_Action item:_ Will you quote only the lines starting at the one that contains "assert (0 ≤ main_rank" and ending with the last line of the listing below, inclusive?

_Stored data:_
Lemma final_or_progress c : conf_inv c → pool_final c ∨ progress c.
Proof.
  destruct c as [ts s]. intros (m & ws & d & Hts & HI). cbn [threads shared] in *. subst ts.
  pose proof (v_taken _ _ _ _ HI) as Htk. pose proof (v_added _ _ _ _ HI) as Had. pose proof (v_sem _ _ _ _ HI) as [Hs0 Hs1].
  destruct (decide (d = added m ∧ d < k)) as [[Hd Hlt]|Hor]; [right; by eapply main_moves|].
  assert (d < added m ∨ d = k) as Hor' by lia.
  destruct (exists_or looking ws) as [(i & p & Hi & Hp)|Hnl]; [right; by eapply looking_moves|].
  destruct (exists_or (λ p, match p with Lock | Exited => false | _ => true end) ws) as [(i & p & Hi & Hp)|Hnb].
  { right. eapply worker_moves; [done|done|]. specialize (Hnl i p Hi). by destruct p. }
  assert (sem_mutex s = 1) as Hsem.
  { rewrite tcount_zero in Hs1; [lia|]. intros p [i Hi]%list_elem_of_lookup. specialize (Hnb i p Hi). by destruct p. }
  destruct (exists_or (λ p, bool_decide (p = Lock)) ws) as [(i & p & Hi & ->%bool_decide_eq_true)|Hnk].
  { right. by eapply worker_moves. }
  assert (∀ i p, ws !! i = Some p → p = Exited) as Hex.
  { intros i p Hi. specialize (Hnb i p Hi). specialize (Hnk i p Hi). apply bool_decide_eq_false in Hnk. by destruct p. }
  destruct (join_moves m ws s d HI Hex) as [->|]; [left; by exists ws|by right].
Qed.

Lemma pool_total_bound c : conf_inv c → 0 ≤ total c ≤ 3 * k + n + 1 + 10 * k + n * 11.
Proof.
  destruct c as [ts s]. intros (m & ws & d & Hts & HI). cbn [threads shared] in *. subst ts. unfold total, taken. cbn [threads shared].
  rewrite (v_sum _ _ _ _ HI). pose proof (v_taken _ _ _ _ HI) as Htk. pose proof (v_added _ _ _ _ HI) as Had.
  assert (∀ p, 0 ≤ worker_rank p ≤ 11) as Hb by (by intros []).
  assert (0 ≤ sumZ (worker_rank <$> ws)) by (apply sumZ_nonneg, Forall_fmap, Forall_forall; intros p _; apply Hb).
  assert (sumZ (worker_rank <$> ws) ≤ n * 11).
  { rewrite <-(v_len _ _ _ _ HI). apply sumZ_bound. intros p _. apply Hb. }
  assert (0 ≤ main_rank m ≤ 3 * k + n + 1); [|lia].
  pose proof (v_main _ _ _ _ HI) as Hm. destruct m; try done; cbn in *; lia.
Qed.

_Response to this exercise:_
  assert (0 ≤ main_rank m ≤ 3 * k + n + 1); [|lia].
  pose proof (v_main _ _ _ _ HI) as Hm. destruct m; try done; cbn in *; lia.
Qed.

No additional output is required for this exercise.